Segment Start: Given records
(** * The connection pool of apnsclient's IO backends

    A shallow embedding of [apnsclient/backends/__init__.py]: the classes
    [BaseBackend] (a pool of idle connections per [(address, certificate)]
    pair) and [BaseConnection] (last-use time stamp of one connection).

    Python objects are mutable and shared by reference, so a connection is
    an identity ([conn]) into a store of connection objects ([heap]); the
    pool's dict holds lists of such identities.  [datetime.datetime] and
    [datetime.timedelta] values are integers (microseconds, their
    resolution).  The clock is part of the world: [datetime.now()] reads
    it, a call of the pool does not advance it, and time passes between
    calls.  Every method runs to completion before the next one
    starts: the lock taken in [try: ... finally:] is released on every
    path and leaves no trace in the sequential state, so it is not part of
    the state; the part on the lock gives the methods again with the lock
    and shows that it can be left out.  Finalizers ([BaseConnection.__del__]) run at the garbage
    collector's discretion and are not modelled. *)

From stdpp Require Import gmap list functions.

Local Open Scope Z_scope.

(** Identity of a connection object. *)
Definition conn : Type := nat.

(** Exceptions that can leave the pool's methods. *)
Inductive exception : Type :=
  | KeyError
  | NotImplementedError
  | SocketError (errno : Z).

Inductive outcome (A : Type) : Type :=
  | Return (a : A)
  | Raise (e : exception).
Arguments Return {A} a.
Arguments Raise {A} e.

(** Calls received by connection objects, in program order.  The log is
    ghost state: it records that [touch] or [close] was invoked, also when
    the call changes nothing. *)
Inductive call : Type :=
  | Touch (con : conn)
  | Close (con : conn).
Segment End: Given records
● What is being asked: Copy the records above exactly, from the first line through the line containing "[BaseBackend] (a pool", and include nothing else.

● Solution to the exercise:
(** * The connection pool of apnsclient's IO backends

    A shallow embedding of [apnsclient/backends/__init__.py]: the classes
    [BaseBackend] (a pool of idle connections per [(address, certificate)]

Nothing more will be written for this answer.